Tradizione o innovazione, questo è il problema. In realtà si tratta di un falso quesito, poiché i due termini sono complementari e l’uno segue o precede l’altro.

La cucina della tradizione è la trasmissione del patrimonio culturale delle generazioni passate, è memoria storica; tende a far rivivere gusti dimenticati o scomparsi; utilizza prodotti locali, cucinati in maniera semplice se attinge al mondo contadino o elaborata se fa riferimento a quello aristocratico. Il cibo della tradizione vuole rievocare la storia di un luogo, di una famiglia e la sua preparazione richiede ritmi lenti e una gestualità che si ripete nel tempo sempre uguale a sé stessa. Spesso, sono adoperati per lavorarlo utensili del passato, tramandati da generazioni e non è concessa alcuna variazione stravagante, né si seguono le mode.

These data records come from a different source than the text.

Lemma Acc_acyclic q : Acc (λ y x, parent dims x y) q → ¬ ancestor dims q q.
Proof.
  intros Hq. induction Hq as [q _ IH]. intros Hc.
  inversion Hc as [x y Hx|x y z Hx Hyz]; subst; [by apply (IH q)|].
  apply (IH y Hx). by apply (tc_r _ q).
Qed.

Lemma Acc_rtc p q :
  Acc (λ y x, parent dims x y) p → rtc (parent dims) p q → Acc (λ y x, parent dims x y) q.
Proof. intros Hp Hq. induction Hq as [|x y z Hx _ IH]; [done|]. apply IH. by apply Hp. Qed.

Hypothesis readable : ∀ c, ∃ o, next_parent dims c = Ok o.

Lemma walk_Err fuel seen p e :
  walk dims refs fuel seen (Some p) = Some (Err e) → (∀ s, s ∈ seen → ancestor dims s p) →
  (∃ q, rtc (parent dims) p q ∧ q ∈ refs) ∨ (∃ q, rtc (parent dims) p q ∧ ancestor dims q q).
Proof using readable.
  revert seen p. induction fuel as [|n IH]; intros seen p; [done|]. cbn.
  case_bool_decide as Hs; [intros _ Ha; right; exists p; split; [done|by apply Ha]|].
  case_bool_decide as Hr; [intros _ _; left; by exists p|].
  destruct (readable p) as [[p'|] Hp]; rewrite Hp; [|by destruct n]. intros Hw Ha.
  destruct (IH _ _ Hw) as [(q & Hq & ?)|(q & Hq & ?)].
  - intros s [->|Hin]%elem_of_cons; [by constructor|].
    unfold ancestor. eapply tc_r; [by apply Ha|done].
  - left. exists q. split; [by eapply rtc_l|done].
  - right. exists q. split; [by eapply rtc_l|done].
Qed.
End lineage_meaning.

(** A hierarchy whose parents can be read, [ref] among its dimensions. *)
Definition readable_hierarchy (dims : list (string * json)) (ref : string) : Prop :=
  (∀ c, ∃ o, next_parent dims c = Ok o) ∧ first_parent dims ref = next_parent dims ref.

Lemma first_parent_next dims ref o : first_parent dims ref = Ok o → next_parent dims ref = Ok o.
Proof.
  unfold first_parent, next_parent. destruct (assoc ref dims) as [d|]; [|done]. intros H. ok_inv.
  destruct d as [| | | | | |l]; try done. cbn in *. by destruct (assoc "parent_ref" l); ok_inv.
Qed.

Lemma check_lineage_Ok dims refs ref :
  check_lineage dims refs ref = Ok tt →
  ∀ q, ancestor dims ref q → q ∉ refs ∧ ¬ ancestor dims q q.
Proof.
  unfold check_lineage. intros H q Hq. ok_inv. destruct x as [p|].
  - match goal with Hf : first_parent _ _ = Ok _ |- _ => apply first_parent_next in Hf end.
    destruct (walk _ _ _ _ _) as [r|] eqn:Hw; [subst r|done].
    apply walk_Ok in Hw as [Hacc Hrefs]. apply (tc_parent dims ref p q) in Hq; [|done].
    split; [by apply Hrefs|]. by eapply Acc_acyclic, Acc_rtc.
  - match goal with Hf : first_parent _ _ = Ok _ |- _ => apply first_parent_next in Hf end.
    inversion Hq as [x y Hx|x y z Hx _]; subst; unfold parent in Hx; congruence.
Qed.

La cucina innovativa, pur servendosi degli stessi prodotti, si avvale di tecniche nuove, ardite; di accostamenti inediti, talvolta estremi e di una “mise en place”  ad effetto. Sperimentare è la parola chiave, tanto che l’esasperazione può facilmente superare la creatività dello chef, sempre intento alla ricerca di nuovi sapori e consistenze. Nouvelle cousine, pietanze destrutturate, cucina fushion… e come ultima frontiera la gastronomia molecolare, che si avvale di tecniche che seguono le leggi della chimica e della fisica.

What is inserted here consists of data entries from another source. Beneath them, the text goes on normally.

(** ** What the projection counts *)

(** The entries that the ledger counts for a target: the executions of a slot, or the judgements of
    a candidate in its slot. *)
Definition occupies (stage : string) (slot : slot_id) (candidate : string)
    (entry : string * DispatchRow) : bool :=
  bool_decide (dp_kind entry.2 = stage)
  && bool_decide ((dp_case_id entry.2, dp_slot_ordinal entry.2) = slot)
  && (bool_decide (stage = "generation") || bool_decide (dp_candidate_id entry.2 = candidate)).

Lemma json_eqb_of_str s v : json_eqb (JStr s) v = true → v = JStr s.
Proof. destruct v; cbn; try done. by intros ->%bool_decide_eq_true. Qed.

Lemma index_differs_false entry cp :
  index_differs entry cp = false →
  dp_kind entry.2 = cp_kind cp ∧ dp_case_id entry.2 = cp_case_id cp ∧
  dp_slot_ordinal entry.2 = cp_slot_ordinal cp ∧ dp_candidate_id entry.2 = cp_candidate_id cp.
Proof. unfold index_differs, indexed_by. intros H. bool_inv. by simplify_eq. Qed.

Section counting.
Context (ledger : gmap string (string * DispatchRow)).

Definition tally (p : string * DispatchRow → bool) (seen : list string) : nat :=
  length (List.filter (λ i, from_option p false (ledger !! i)) seen).

Lemma tally_cons p i e seen :
  ledger !! i = Some e → tally p (i :: seen) = ((if p e then 1 else 0) + tally p seen)%nat.
Proof. intros He. unfold tally. cbn. rewrite He. cbn. by destruct (p e). Qed.
Lemma tally_app p l k : tally p (l ++ k) = (tally p l + tally p k)%nat.
Proof. unfold tally. by rewrite List.filter_app, length_app. Qed.
#[global] Instance tally_proper p : Proper ((≡ₚ) ==> (=)) (tally p).
Proof.
  intros l k H. unfold tally. induction H as [|x l k _ IH|x y l|l k m _ IH1 _ IH2];
    cbn; repeat case_match; cbn; congruence.
Qed.

(** Invocations newly seen, all of them counted for exactly the targets [p]. *)
Record entered (p : string → slot_id → string → bool) (invs seen : list string) : Prop := {
  entered_new : NoDup seen → NoDup (invs ++ seen);
  entered_ledger i : i ∈ invs → ∃ e, ledger !! i = Some e ∧
    ∀ stage slot c, occupies stage slot c e = p stage slot c;
}.

Lemma entered_nil p seen : entered p [] seen.
Proof. split; [done|]. by intros i ?%not_elem_of_nil. Qed.

Lemma entered_cons p i e invs seen :
  entered p invs seen → ledger !! i = Some e → i ∉ (invs ++ seen)%list →
  (∀ stage slot c, occupies stage slot c e = p stage slot c) → entered p (i :: invs) seen.
Proof.
  intros [Hn Hl] He Hi Hp. split; [intros ?; cbn; constructor; auto|].
  intros j [->|Hj]%elem_of_cons; [eauto|auto].
Qed.

Lemma entered_tally p invs seen stage slot c :
  entered p invs seen →
  tally (occupies stage slot c) (invs ++ seen)
  = ((if p stage slot c then length invs else 0) + tally (occupies stage slot c) seen)%nat.
Proof.
  intros [_ Hl]. rewrite tally_app. f_equal.
  induction invs as [|i invs IH]; [by destruct (p stage slot c)|].
  destruct (Hl i) as (e & He & Hp); [by left|]. rewrite (tally_cons _ _ e) by done.
  rewrite IH by (intros j Hj; apply Hl; by right). rewrite Hp. by destruct (p stage slot c).
Qed.
End counting.

(** *** Generations *)

Definition counts_generation (slot : slot_id) : string → slot_id → string → bool :=
  λ stage s _, bool_decide (stage = "generation") && bool_decide (s = slot).
Definition counts_judgement (slot : slot_id) (id : string) : string → slot_id → string → bool :=
  λ stage s c, bool_decide (stage = "semantic") && bool_decide (s = slot) && bool_decide (c = id).

Lemma decode_completion_slot row v :
  decode_completion row = Ok v →
  gc_execution_ordinal v = gr_execution_ordinal row ∧ gc_execution_id v = gr_execution_id row.
Proof. unfold decode_completion. intros H. py_inv. by simplify_eq. Qed.

Lemma decode_semantic_inv row v :
  decode_semantic_completion row = Ok v →
  sc_candidate_id v = sr_candidate_id row ∧ sc_execution_ordinal v = sr_execution_ordinal row.
Proof. unfold decode_semantic_completion. intros H. py_inv. by simplify_eq. Qed.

Le uova non sono cotte sul fuoco, ma semplicemente mescolate, avendo cura di versare su di esse a filo dell’alcol da cucina e ottenere cosi al posto di una morbida frittata, una sorta di ”formaggio d’uova”. Perché non assaporare poi un caffè al pomodoro? La “bevanda” si ottiene inserendo nella classica macchinetta (utilizzata solo per questo scopo) il liquido di filtrazione del pomodoro ed al posto del caffè foglie di basilico. Si prosegue con del pesce fritto nello zucchero, ma sapientemente avvolto in foglie di porro. Come dessert un cremoso gelato, la cui preparazione non richiede tempi lunghissimi ma solo pochi minuti e basta versare sul composto da solidificare azoto liquido.

Dunque: cucina innovativa o cucina tradizionale? Ciò che è importante non è trovare una risposta, ma fare sì che il modo di cucinare continui la sua lenta e graduale evoluzione; oggi del resto le mutate condizioni ambientali non permettono di apprezzare gli stessi sapori di una volta ed il gusto si è profondamente mutato.